Selective inhibition of HDAC6 regulates expression of the oncogenic driver EWSR1-FLI1 through the EWSR1 promoter in Ewing sarcoma

Espinosa-Oliva, Ana M.,

Mora, Jaume,

de Álava, Enrique,

Flores-Campos, Rocío,

Hajji, Nabil,

Scotlandi, Katia,

Hontecillas-Prieto, Lourdes,

Carcaboso, Ángel M.,

García-Domínguez, Daniel J.,

Robles, María José,

Llombart-Bosch, Antonio,

Magagnoli, Giovanna,

de Pablos, Rocío M.,

Pascual-Pasto, Guillem,

Figuerola-Bou, Elisabet,

Andrés-León, Eduardo,

Machado, Isidro,

Sánchez-Molina, Sara,

Terrón-Camero, Laura Carmen

2021

Overview

Ewing sarcoma (EWS) is an aggressive bone and soft tissue tumor of children and young adults in which the principal driver is a fusion gene, EWSR1-FLI1 . Although the essential role of EWSR1-FLI1 protein in the regulation of oncogenesis, survival, and tumor progression processes has been described in-depth, little is known about the regulation of chimeric fusion-gene expression. Here, we demonstrate that the active nuclear HDAC6 in EWS modulates the acetylation status of specificity protein 1 (SP1), consequently regulating the SP1/P300 activator complex binding to EWSR1 and EWSR1-FLI1 promoters. Selective inhibition of HDAC6 impairs binding of the activator complex SP1/P300, thereby inducing EWSR1-FLI1 downregulation and significantly reducing its oncogenic functions. In addition, sensitivity of EWS cell lines to HDAC6 inhibition is higher than other tumor or non-tumor cell lines. High expression of HDAC6 in primary EWS tumor samples from patients correlates with a poor prognosis in two independent series accounting 279 patients.
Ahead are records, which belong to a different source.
(** X18: when no two entries of the tree have equivalent infos, the result
    of [maxinfo_selector] is the same with every [std::sort] that keeps
    the contract. *)
Theorem maxinfo_selector_without_ties
  (sort1 sort2 : forall A : Type, (A -> A -> bool) -> list A -> list A)
  (t : node Key Info) (cnt : nat) :
  std_sort_contract sort1 -> std_sort_contract sort2 ->
  (forall x y, In x (to_vector t []) -> In y (to_vector t []) ->
               info_gt (snd x) (snd y) = false ->
               info_gt (snd y) (snd x) = false -> x = y) ->
  maxinfo_selector info_gt sort1 t cnt = maxinfo_selector info_gt sort2 t cnt.
Proof.
  intros C1 C2 T. unfold maxinfo_selector.
  pose proof (by_info_desc_order (Key := Key) info_gt info_order) as O.
  destruct (C1 _ (by_info_desc info_gt) (to_vector t []) O) as (P1 & S1).
  destruct (C2 _ (by_info_desc info_gt) (to_vector t []) O) as (P2 & S2).
  assert (E : sort1 _ (by_info_desc info_gt) (to_vector t []) =
              sort2 _ (by_info_desc info_gt) (to_vector t [])).
  { apply (sorted_by_unique (by_info_desc info_gt)); auto.
    - intros x y Ix Iy. apply T.
      + now apply (Permutation_in _ (Permutation_sym P1)).
      + now apply (Permutation_in _ (Permutation_sym P1)).
    - now rewrite <- P1. }
  now rewrite E.
Qed.

End SelectorProperties.

(** ** [size] and [empty] *)

(** X19: [size()] is the number of entries as long as that number is in
    the range of [int], and [empty()] holds exactly when [to_vector]
    yields nothing, which is then the same as [size()] being 0. *)
Theorem size_counts_entries {Key Info : Type} (t : node Key Info) :
  (empty t = true <-> to_vector t [] = []) /\
  (Z.of_nat (List.length (to_vector t [])) <= INT_MAX ->
   size t = Z.of_nat (List.length (to_vector t [])) /\
   (empty t = true <-> size t = 0)).
Proof.
  assert (E : empty t = true <-> to_vector t [] = []).
  { destruct t as [|k i l r h]; [simpl; tauto|].
    change (to_vector (Node k i l r h) []) with (entries (Node k i l r h)).
    rewrite entries_Node. simpl empty.
    split; [discriminate|]. intros C. now destruct (entries l). }
  split; [exact E|]. unfold INT_MAX. intros Le.
  assert (S : size t = Z.of_nat (List.length (to_vector t []))).
  { unfold size, static_cast_int. rewrite Z.mod_small; lia. }
  split; [exact S|]. rewrite E, S.
  destruct (to_vector t []); simpl; split; try discriminate; auto; lia.
Qed.

(** * Nodes on the free store *)

Section FreeStoreFacts.
Context {Key Info : Type}.

Local Abbreviation heap' := (heap Key Info).

Lemma load_store_same (m : heap') (a : nat) (c : option (cell Key Info)) :
  load (store m a c) a = c.
Proof.
  unfold load. revert m. induction a as [|a IH]; intros [|x m]; simpl.
  - now destruct c.
  - now destruct c.
  - apply (IH []).
  - apply IH.
Qed.

Lemma load_store_other (m : heap') (a b : nat) (c : option (cell Key Info)) :
  a <> b -> load (store m a c) b = load m b.
Proof.
  unfold load. revert m b.
  induction a as [|a IH]; intros [|x m] [|b] Ne; simpl; try congruence.
  - now destruct b.
  - rewrite (IH [] b) by congruence. now destruct b.
  - apply IH. congruence.
Qed.

Lemma load_bump_alloc (m : heap') : load m (bump_alloc m) = None.
Proof.
  unfold load, bump_alloc.
  now rewrite (proj2 (nth_error_None m (List.length m))) by lia.
Qed.

(** A tree stands on live nodes only. *)
Lemma tree_at_live (m : heap') (t : node Key Info) (p : ptr) nodes :
  tree_at m t p nodes -> forall a, In a nodes -> load m a <> None.
Proof.
  revert p nodes. induction t as [|k i l IHl r IHr h]; intros p nodes T a I.
  - destruct T as (_ & ->). contradiction.
  - destruct T as (a0 & pl & pr & nl & nr & -> & L & Tl & Tr & ->).
    destruct I as [<-|I]; [congruence|].
    apply in_app_or in I. destruct I as [I|I]; eauto.
Qed.

(** A tree stays where it stands as long as its nodes are left alone. *)
Lemma tree_at_frame (m m' : heap') (t : node Key Info) (p : ptr) nodes :
  tree_at m t p nodes ->
  (forall a, In a nodes -> load m' a = load m a) ->
  tree_at m' t p nodes.
Proof.
  revert p nodes. induction t as [|k i l IHl r IHr h]; intros p nodes T F.
  - exact T.
  - destruct T as (a & pl & pr & nl & nr & -> & L & Tl & Tr & ->).
    exists a, pl, pr, nl, nr. split; [reflexivity|].
    split; [rewrite F; [exact L|now left]|].
    split; [|split; [|reflexivity]].
    + apply IHl with (1 := Tl). intros x I. apply F. right.
      apply in_or_app. now left.
    + apply IHr with (1 := Tr). intros x I. apply F. right.
      apply in_or_app. now right.
Qed.

(** The pointer and the store determine the tree and its nodes. *)
Lemma tree_at_unique (m : heap') (t1 t2 : node Key Info) (p : ptr) n1 n2 :
  tree_at m t1 p n1 -> tree_at m t2 p n2 -> t1 = t2 /\ n1 = n2.
Proof.
  revert t2 p n1 n2.
  induction t1 as [|k i l IHl r IHr h]; intros [|k' i' l' r' h'] p n1 n2 T1 T2.
  - destruct T1 as (_ & ->), T2 as (_ & ->). auto.
  - destruct T1 as (-> & _), T2 as (a & ? & ? & ? & ? & E & _). discriminate.
  - destruct T2 as (-> & _), T1 as (a & ? & ? & ? & ? & E & _). discriminate.
  - destruct T1 as (a & pl & pr & nl & nr & -> & L & Tl & Tr & ->).
    destruct T2 as (a' & pl' & pr' & nl' & nr' & E & L' & Tl' & Tr' & ->).
    injection E as <-. rewrite L in L'. injection L' as <- <- <- <- <-.
    destruct (IHl _ _ _ _ Tl Tl') as (<- & <-).
    destruct (IHr _ _ _ _ Tr Tr') as (<- & <-). auto.
Qed.

End FreeStoreFacts.

Section CloneFacts.
Context {Key Info : Type}.

Variable alloc : heap Key Info -> nat.
Hypothesis alloc_fresh : forall m, load m (alloc m) = None.

Lemma clone_spec (t : node Key Info) :
  forall levels m p nodes,
    tree_at m t p nodes -> (depth t < levels)%nat ->
    exists m' p' nodes',
      clone alloc levels m p = Some (m', p') /\
      tree_at m' t p' nodes' /\ NoDup nodes' /\
      (forall a, In a nodes' -> load m a = None) /\
      (forall a, ~ In a nodes' -> load m' a = load m a).
Proof.
  induction t as [|k i l IHl r IHr h]; intros levels m p nodes T D.
  - destruct T as (-> & ->). destruct levels; [simpl in D; lia|].
    exists m, None, []. simpl.
    split; [reflexivity|]. split; [auto|]. split; [constructor|].
    split; [contradiction|reflexivity].
  - destruct T as (a & pl & pr & nl & nr & -> & L & Tl & Tr & ->).
    destruct levels as [|levels]; [lia|]. simpl in D.
    (* the new node *)
    assert (Fn : load m (alloc m) = None) by apply alloc_fresh.
    assert (Na : alloc m <> a) by congruence.
    cbn [clone]. rewrite L. cbn [bind cell_key cell_info].
    set (n' := alloc m) in *.
    set (m1 := store m n' (Some (mk_cell k i None None 1))).
    assert (O1 : forall x, x <> n' -> load m1 x = load m x).
    { intros x Nx. apply load_store_other. congruence. }
    assert (L1 : load m1 n' = Some (mk_cell k i None None 1))
      by apply load_store_same.
    rewrite (O1 a), L by congruence. cbn [bind cell_left].
    (* the copy of the left subtree *)
    assert (Tl1 : tree_at m1 l pl nl).
    { apply tree_at_frame with (1 := Tl). intros x I. apply O1.
      intros ->. now apply (tree_at_live _ _ _ _ Tl n'). }
    destruct (IHl levels m1 pl nl Tl1)
      as (m2 & pl' & nl' & -> & Tl2 & N2 & F2 & O2); [lia|].
    cbn [bind fst snd].
    assert (In2 : ~ In n' nl') by (intros I; apply F2 in I; congruence).
    assert (Ia2 : ~ In a nl').
    { intros I. apply F2 in I. rewrite O1, L in I by congruence.
      discriminate. }
    unfold set_left. rewrite (O2 n' In2), L1.
    cbn [bind cell_key cell_info cell_right cell_height].
    set (m2' := store m2 n' (Some (mk_cell k i pl' None 1))).
    assert (O2' : forall x, x <> n' -> load m2' x = load m2 x).
    { intros x Nx. apply load_store_other. congruence. }
    assert (L2' : load m2' n' = Some (mk_cell k i pl' None 1))
      by apply load_store_same.
    rewrite (O2' a), (O2 a Ia2), (O1 a), L by congruence.
    cbn [bind cell_right].
    (* the copy of the right subtree *)
    assert (Tr2 : tree_at m2' r pr nr).
    { apply tree_at_frame with (1 := Tr). intros x I.
      assert (Lx : load m x <> None) by now apply (tree_at_live _ _ _ _ Tr).
      assert (Nx : x <> n') by congruence.
      rewrite O2', O2, O1; auto.
      intros I'. apply F2 in I'. rewrite O1 in I'; congruence. }
    destruct (IHr levels m2' pr nr Tr2)
      as (m3 & pr' & nr' & -> & Tr3 & N3 & F3 & O3); [lia|].
    cbn [bind fst snd].
    assert (In3 : ~ In n' nr') by (intros I; apply F3 in I; congruence).
    assert (Ia3 : ~ In a nr').
    { intros I. apply F3 in I.
      rewrite O2', (O2 a Ia2), O1, L in I by congruence. discriminate. }
    unfold set_right. rewrite (O3 n' In3), L2'.
    cbn [bind cell_key cell_info cell_left cell_height].
    set (m3' := store m3 n' (Some (mk_cell k i pl' pr' 1))).
    assert (O3' : forall x, x <> n' -> load m3' x = load m3 x).
    { intros x Nx. apply load_store_other. congruence. }
    assert (L3' : load m3' n' = Some (mk_cell k i pl' pr' 1))
      by apply load_store_same.
    rewrite (O3' a), (O3 a Ia3), (O2' a), (O2 a Ia2), (O1 a), L by congruence.
    cbn [bind cell_height].
    unfold set_height. rewrite L3'.
    cbn [bind cell_key cell_info cell_left cell_right].
    set (m4 := store m3' n' (Some (mk_cell k i pl' pr' h))).
    assert (O4 : forall x, x <> n' -> load m4 x = load m3' x).
    { intros x Nx. apply load_store_other. congruence. }
    (* the nodes of the two copies are different *)
    assert (D23 : forall x, In x nl' -> ~ In x nr').
    { intros x I I'. apply F3 in I'.
      assert (Nx : x <> n') by congruence.
      rewrite O2' in I' by assumption.
      now apply (tree_at_live _ _ _ _ Tl2 x). }
    exists m4, (Some n'), (n' :: nl' ++ nr').
    split; [reflexivity|]. split; [|split; [|split]].
    + exists n', pl', pr', nl', nr'. split; [reflexivity|].
      split; [apply load_store_same|].
      split; [|split; [|reflexivity]].
      * apply tree_at_frame with (1 := Tl2). intros x I.
        assert (Nx : x <> n') by congruence.
        rewrite O4, O3', O3, O2'; auto.
      * apply tree_at_frame with (1 := Tr3). intros x I.
        assert (Nx : x <> n') by congruence.
        rewrite O4, O3'; auto.
    + constructor.
      * intros I. apply in_app_or in I. tauto.
      * apply NoDup_app; auto.
    + intros x [<-|I]; [exact Fn|].
      apply in_app_or in I. destruct I as [I|I].
      * assert (Nx : x <> n') by congruence.
        rewrite <- O1 by assumption. now apply F2.
      * assert (Nx : x <> n') by congruence.
        pose proof (F3 x I) as Fx. rewrite O2' in Fx by assumption.
        rewrite <- O1 by assumption. rewrite <- O2; [exact Fx|].
        intros I'. now apply (tree_at_live _ _ _ _ Tl2 x).
    + intros x N.
      assert (Nx : x <> n') by (intros ->; apply N; now left).
      assert (Nl : ~ In x nl')
        by (intros I; apply N; right; apply in_or_app; now left).
      assert (Nr : ~ In x nr')
        by (intros I; apply N; right; apply in_or_app; now right).
      rewrite O4, O3', O3, O2', O2, O1; auto.
Qed.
Notably, a combination treatment of a selective HDAC6 and doxorubicin (a DNA damage agent used as a standard therapy of EWS patients) dramatically inhibits tumor growth in two EWS murine xenograft models. These results could lead to suitable and promising therapeutic alternatives for patients with EWS.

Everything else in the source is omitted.